技術領域

本發明涉及微生物發酵領域，特別涉及一種牛粒細胞集落刺激因子工程菌的高密度發酵方法。

背景技術

隨著分子生物學技術的迅速發展，許多有重要應用價值卻又難以直接合成的蛋白質已經在多種表達系統中得到表達。在眾多的基因工程表達系統中，由于大腸桿菌(Escherichia coli)結構簡單、遺傳學背景清晰、容易培養、生長周期短，生長條件清楚，成為最常用的宿主菌，目前已成為最為常用的原核表達系統，許多有價值的重組蛋白都在大腸桿菌中獲得了表達。

利用一般的發酵工藝生產大腸桿菌或以其構建的基因工程菌的表達產物，大腸桿菌的生物量、蛋白表達量、代謝產物在菌體內和發酵液中的濃度都比較低，難以獲得理想的生產效率。近年來，隨著大腸桿菌基因重組技術與大腸桿菌高密度發酵技術的結合，使得原來無法獲得的許多天然蛋白能夠大量生產，如集落刺激因子、干擾素、氨基酸等的生產。
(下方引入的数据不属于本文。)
Lemma text_of_semi q : param_ok q -> exists w, text_of q = 59 :: w /\ Forall (fun c => c <> 59) w.
Proof.
  intros (H1&_&Hn&H2&Hv). unfold text_of. eexists. split; [done|].
  assert (forall w, forallb ws w = true -> Forall (fun c => c <> 59) w) as Hws.
  { intros w Hw. apply Forall_forall. intros c Hc%list_elem_of_In. rewrite forallb_forall in Hw.
    by apply Hw in Hc as Hc'; intros ->. }
  assert (forall w, forallb valc w = true -> Forall (fun c => c <> 59) w) as Hval.
  { intros w Hw. apply Forall_forall. intros c Hc%list_elem_of_In. rewrite forallb_forall in Hw.
    by apply Hw in Hc as Hc'; intros ->. }
  rewrite !Forall_app. split_and!; [by apply Hws| |by apply Hws|].
  - apply Hval. eapply forallb_impl; [|exact Hn]. intros c Hc. by apply tok_valc in Hc as [? _].
  - destruct (value q) as [[[a v] b]|]; [|constructor]. destruct Hv as (Ha&_&Hv&Hb).
    constructor; [done|]. rewrite !Forall_app. auto.
Qed.

Lemma texts_semi ps : Forall param_ok ps -> semi_or_end (texts ps).
Proof.
  destruct 1 as [|q ps Hq _]; [done|]. destruct (text_of_semi q Hq) as (w&E&_).
  change (texts (q :: ps)) with (text_of q ++ texts ps). by rewrite E.
Qed.

Lemma search_params nm ps : forallb tok nm = true -> Forall param_ok ps -> forall p, fits (texts ps) ->
  exists r, search (decode_items nm) p (texts ps) r /\
    match find_param nm ps p with Some v => exists a b c, r = Some [a; b; c; v] | None => r = None end.
Proof.
  intros Hnm Hps. induction Hps as [|q ps Hq Hps IH]; intros p Hf.
  { exists None. split; [constructor|done]. }
  rewrite find_param_cons. change (texts (q :: ps)) with (text_of q ++ texts ps) in *.
  pose proof (eval_param nm q p (texts ps) Hnm Hq (texts_semi ps Hps) Hf) as He.
  pose proof (eval_sound (decode_items nm) (decode_items_ranged nm Hnm) p (text_of q ++ texts ps)) as Hs.
  destruct (text_of_semi q Hq) as (w&Ew&Hw).
  destruct (find_param nm [q] p) as [v|].
  - destruct He as (a&b&c&He). rewrite He in Hs. eexists. split; [|by do 3 eexists].
    rewrite Ew in *. by apply s_found.
  - destruct He as [He|[He Hnil]]; rewrite He in Hs.
    + destruct (IH (p + Z.of_nat (length (text_of q)))) as (r&Hr&Hv).
      { unfold fits in *. rewrite length_app in Hf. lia. }
      exists r. split; [|done]. apply search_skip; [done|]. intros i Hi.
      destruct i as [|i]; [by rewrite Z.add_0_r|]. rewrite Ew in *. cbn [drop length] in *.
      destruct (drop i w) as [|c w'] eqn:Ed.
      { apply (f_equal length) in Ed. rewrite length_drop in Ed. simpl in Ed. lia. }
      apply not_semi. rewrite Forall_forall in Hw. apply Hw. rewrite <- (take_drop i w), Ed.
      apply elem_of_app. right. left.
    + exists None. split; [rewrite Ew in *; by apply s_given_up|].
      destruct Hps as [|q' ps Hq' _]; [done|]. destruct (text_of_semi q' Hq') as (w'&Ew'&_).
      change (texts (q' :: ps)) with (text_of q' ++ texts ps) in Hnil. by rewrite Ew' in Hnil.
Qed.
高細胞密度發酵(high cell density cultivation，HCDC)是指在一定條件和培養體系下，獲得最多的細胞量，由此更多地或更高效地獲得目的產物。即利用一定的培養技術和裝置提高菌體的發酵密度，使菌體密度較普通培養有顯著提高，最終提高產物的比生產率(單位體積單位時間內產物的產量)。實現高密度發酵不僅可以減少培養體積，強化下游分離提取，還可以縮短生產周期、減少設備投資，從而降低生產成本。
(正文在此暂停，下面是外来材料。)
Lemma hex_bytes_none uc l : foldl (fun r x => '(err, s) ← r;
    '(e, s) ← write_padded vph (local_itoa x 16 uc) 2 48 false [] s; Some (Z.lor err e, s)) None l = None.
Proof. by induction l. Qed.

Lemma hex_bytes_carry uc l err s : hex_bytes vph uc l err s = carry (hex_bytes vph uc l 0) err s.
Proof.
  unfold hex_bytes. revert err s. induction l as [|x l IH]; intros err s; [symmetry; apply carry_some|].
  simpl. unfold carry at 1. simpl.
  destruct (write_padded vph _ 2 48 false [] s) as [[e s1]|]; simpl; [|by rewrite !hex_bytes_none].
  rewrite (IH (Z.lor err e)), (IH e). unfold carry.
  destruct (foldl _ (Some (0, s1)) l) as [[e2 s2]|]; [|done]. simpl. by rewrite Z.lor_assoc.
Qed.

Lemma prints_hex_bytes uc l :
  prints (hex_bytes vph uc l 0) (l ≫= fun x => padded_text (local_itoa x 16 uc) 2 48 false []).
Proof.
  induction l as [|x l IH]; [apply prints_nothing|]. rewrite bind_cons.
  eapply prints_ext; [|apply prints_carry; [apply (prints_write_padded (local_itoa x 16 uc) 2 48 false [])|exact IH]].
  intros s. unfold hex_bytes at 2. simpl.
  destruct (write_padded vph _ 2 48 false [] s) as [[e s1]|]; simpl; [|by rewrite hex_bytes_none].
  symmetry. apply (hex_bytes_carry uc l e s1).
Qed.

Lemma prints_write_hex k uc l : prints (write_hex vph k uc l) (hex_text k uc l).
Proof.
  unfold hex_text. set (n := Z.to_nat _).
  eapply prints_ext; [|apply prints_carry; [|apply prints_carry;
    [apply (prints_hex_bytes uc l)|apply (prints_if (plr k)), (prints_fill n (num_pch k))]]].
  2: { instantiate (1 := fun s => if plr k then Some (0, s) else fill vph n (num_pch k) 0 s).
       destruct (plr k); [apply prints_nothing|apply prints_fill]. }
  intros s. unfold write_hex. fold n.
  destruct (if plr k then Some (0, s) else fill vph n (num_pch k) 0 s) as [[e s1]|]; [|done]. simpl.
  rewrite carry_carry, <- hex_bytes_carry. destruct (hex_bytes vph uc l e s1) as [[e2 s2]|]; [|done]. simpl.
  by rewrite (if_carry (plr k) (fill vph n (num_pch k) 0)) by (intros; apply fill_carry).
Qed.

Lemma prints_write_sa inet_ntop k a : prints (write_sa inet_ntop vph k a) (sa_text inet_ntop k a).
Proof.
  unfold write_sa, sa_text. destruct (sa_ntop inet_ntop a) as [t|]; [|apply prints_write_padded].
  set (v6 := Sa.sa_af a =? Sa.AF_INET6). set (w2 := write_padded vph (local_itoa _ 10 false) _ _ _ _).
  set (w1 := write_padded vph t _ _ _ _).
  eapply prints_ext; [|apply prints_carry; [apply (prints_if v6), (prints_put [91])|apply prints_carry;
    [apply (prints_write_padded t (pad k) 32 (plr k) [])|apply prints_carry;
      [apply (prints_if v6), (prints_vph [93])|apply prints_carry;
        [apply (prints_vph [58])|apply (prints_write_padded (local_itoa (Sa.sa_port a) 10 false) (pad k) (num_pch k) (plr k) [])]]]]].
  intros s. cbv beta. fold w1 w2. destruct (if v6 then put vph 0 s [91] else Some (0, s)) as [[e0 s0]|]; [|done]. simpl.
  rewrite carry_carry. change (carry w1 e0 s0) with ('(e, s) ← w1 s0; Some (Z.lor e0 e, s)). destruct (w1 s0) as [[e1 s1]|]; [|done]. simpl.
  rewrite carry_carry, (if_carry v6 (fun s => vph s [93]) (fun err s => put vph err s [93])) by done.
  destruct (carry (fun s => if v6 then vph s [93] else Some (0, s)) (Z.lor e0 e1) s1) as [[e2 s2]|]; [|done]. simpl.
  rewrite carry_carry, put_carry. by destruct (carry (fun s => vph s [58]) e2 s2) as [[e3 s3]|].
Qed.

(** ** The interpreter prints what the format says *)
Section Format.
Context (inet_ntop : Z -> list Z -> list Z) (strerror : Z -> list Z).
Context {H0 : Type} (run : H0 -> S -> option (Z * S)) (htext : H0 -> option (list Z)).
Hypothesis handlers_print : forall h t, htext h = Some t -> prints (run h) t.

(** A conversion, when the nested formats print what they should. *)
Section Nested.
Context (nested : list Z -> list (arg H0) -> S -> option (Z * S)).
Context (nested_text : list Z -> list (arg H0) -> option (list Z)).
Hypothesis nested_prints : forall fmt args t, nested_text fmt args = Some t -> prints (nested fmt args) t.

Abbreviation conv_of := (convert inet_ntop strerror vph run nested).

Definition returns (args : list (arg H0)) (f : S -> option (Z * S)) (s : S) : option (Z * list (arg H0) * S) :=
  '(err, s) ← f s; Some (err, args, s).

Lemma convert_no_arg k c args t : no_arg c = Some t ->
  exists f, prints f t /\ forall s, conv_of k c args s = returns args f s.
Proof.
  unfold no_arg. destruct (Z.eqb_spec c 37) as [->|].
  { intros [= <-]. exists (fun s => vph s [37]). split; [apply prints_vph|done]. }
  destruct (existsb _ _) eqn:E; [done|]. intros [= <-]. exists (fun s => vph s [63]).
  split; [apply prints_vph|]. intros s. unfold convert.
  assert (forall c', In c' (37 :: c_str "diuxXcbsrmpwWjJHvfF") -> (c =? c') = false) as Hne.
  { intros c' Hc'. apply Z.eqb_neq. intros ->. destruct Hc' as [?|Hc']; [done|].
    assert (existsb (Z.eqb c') (c_str "diuxXcbsrmpwWjJHvfF") = true); [|congruence].
    apply existsb_exists. exists c'. split; [done|]. apply Z.eqb_refl. }
  rewrite !Hne by (vm_compute; tauto). done.
Qed.

Lemma prints_text k t : prints (text vph k t) (plain_text k t).
Proof. apply prints_write_padded. Qed.

Ltac printing :=
  first [by apply handlers_print|by apply nested_prints|apply prints_write_padded
        |apply prints_write_hex|apply prints_write_sa].

Lemma convert_arg k c a args t : no_arg c = None -> conv_text inet_ntop strerror htext nested_text k c a = Some t ->
  exists f, prints f t /\ forall s, conv_of k c (a :: args) s = returns args f s.
Proof.
  intros Hna. assert ((c =? code "%"%char) = false) as Hp.
  { apply Z.eqb_neq. intros ->. by vm_compute in Hna. }
  unfold conv_text, convert. rewrite Hp. cbv zeta. clear Hna Hp.
  repeat match goal with |- context [c =? code ?x] => destruct (Z.eqb_spec c (code x)); cbn [orb] end;
    try match goal with H1 : c = code ?x, H2 : c = code ?y |- _ => exfalso; rewrite H1 in H2; discriminate H2 end;
    destruct a; try discriminate;
    repeat match goal with |- context [match ?x with Some _ => _ | None => _ end] => is_var x; destruct x end;
    try match goal with
    | |- context [signed k ?z =? ?m] => destruct (signed k z =? m)
    | |- context [if ?p =? 0 then _ else _] => is_var p; destruct (p =? 0)
    | x : list Z * list (arg H0) |- _ => destruct x
    end.
  all: intros Ht; simplify_eq/=.
  all: first [eexists; split; [|reflexivity]; printing | eexists (fun s => Some (0, s)); split; [apply prints_nothing|reflexivity]].
Qed.

Abbreviation rendered := (render inet_ntop strerror htext nested_text).

Lemma render_literal lit ds args t : rendered (literal lit ++ ds) args = Some t ->
  exists u, rendered ds args = Some u /\ t = lit ++ u.
Proof.
  destruct lit as [|c lit]; simpl; [intros; by exists t|].
  destruct (rendered ds args) as [u|]; [|done]. intros [= <-]. by exists u.
Qed.

(** What follows a conversion. *)
Lemma prints_converted (conv : S -> option (Z * list (arg H0) * S)) f args (rest : list (arg H0) -> S -> option (Z * S)) t u :
  (forall s, conv s = returns args f s) -> prints f t -> prints (rest args) u ->
  prints (fun s => '(err, args, s) ← conv s; if negb (err =? 0) then Some (err, s) else rest args s) (t ++ u).
Proof.
  intros Hc Hf Hr. eapply prints_ext; [|by apply prints_then]. intros s. cbv beta. rewrite Hc. unfold returns.
  by destruct (f s) as [[e s1]|].
Qed.

Lemma prints_loop fmt : forall fm lit args t,
  rendered (parse fmt fm lit) args = Some t ->
  prints (loop inet_ntop strerror vph run nested fmt fm lit args) t.
Proof.
  induction fmt as [|c fmt IH]; intros fm lit args t.
  - destruct fm as [k|]; simpl.
    + intros [= <-]. apply prints_nothing.
    + destruct lit as [|x lit]; simpl; intros [= <-]; [apply prints_nothing|]. rewrite app_nil_r. apply prints_vph.
  - destruct fm as [k|]; cbn [parse loop].
    + destruct (modifier k c) as [k'|]; [by apply IH|]. cbn [render].
      destruct (no_arg c) as [t0|] eqn:Ena.
      * destruct (rendered (parse fmt None []) args) as [u|] eqn:Eu; [|done]. intros [= <-].
        destruct (convert_no_arg k c args t0 Ena) as (f&Hf&Hc).
        apply (prints_converted (convert inet_ntop strerror vph run nested k c args) f args); [done|done|by apply IH].
      * destruct args as [|a args]; [done|].
        destruct (conv_text _ _ _ _ k c a) as [t0|] eqn:Et; [|done]. simpl.
        destruct (rendered (parse fmt None []) args) as [u|] eqn:Eu; [|done]. intros [= <-].
        destruct (convert_arg k c a args t0 Ena Et) as (f&Hf&Hc).
        apply (prints_converted (convert inet_ntop strerror vph run nested k c (a :: args)) f args); [done|done|by apply IH].
    + destruct (c =? 37); [|by apply IH]. intros (u&Hu&->)%render_literal.
      apply (prints_then (vph' lit)); [apply prints_vph'|by apply IH].
Qed.

End Nested.

Lemma prints_format depth : forall fmt args t,
  format_text inet_ntop strerror htext depth fmt args = Some t ->
  prints (re_vhprintf inet_ntop strerror vph run depth fmt args) t.
Proof.
  induction depth as [|depth IH]; [done|]. intros fmt args t Ht. simpl in *.
  by apply (prints_loop _ (format_text inet_ntop strerror htext depth)).
Qed.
重組大腸桿菌進行高密度發酵可獲得較高的生物量，但對發酵條件有非常高的要求。影響高密度發酵的因素非常多，如細胞生長所需要的營養物質、發酵過程中生長抑制物的積累、溶氧濃度、培養溫度、誘導方式、發酵液的pH值、補料方式及發酵液流變學特性等。

因此，對于重組大腸桿菌的發酵方法存在進一步的改進和優化需求，這也是該技術領域內的研究熱點和重點之一，更是本發明得以完成的動力和出發點所在。

發明內容

本發明針對現有技術的問題，提供了一種高表達量、高菌體密度的重組大腸桿菌發酵方法，并且提供了一種適用于該發酵方法的發酵培養基。

本發明是通過以下技術方案實現的：

一種重組牛粒細胞集落刺激因子工程菌發酵培養基，由以下組分組成：

葡萄糖8～15g/L、胰化蛋白胨15～25g/L、酵母提取物10～15g/L、 KH₂PO₄ 2～4g/L、K₂HPO₄ 5～8g/L、Na₂HPO₄·12H₂O 6～8g/L、(NH₄)₂SO₄ 2～4g/L、NH₄Cl 0.1～0.3g/L、MgSO₄·7H₂O 1.0～1.5g/L、微量元素5～10ml/L 及消泡劑0.5～1ml/L，所述微量元素成分為：MnSO₄·5H₂O 0.3～0.5g/L、 ZnCl₂0.5～1g/L、CoCl₂·6H₂O 1～2g/L、Na₂MO₄·2H₂O 0.5～1g/L、CuSO₄·5H₂O 1～1.85g/L、FeSO₄·7H₂O 5～10g/L、H₃BO₃0.3～0.5g/L、CaCl₂·2H₂O 5～10g/L。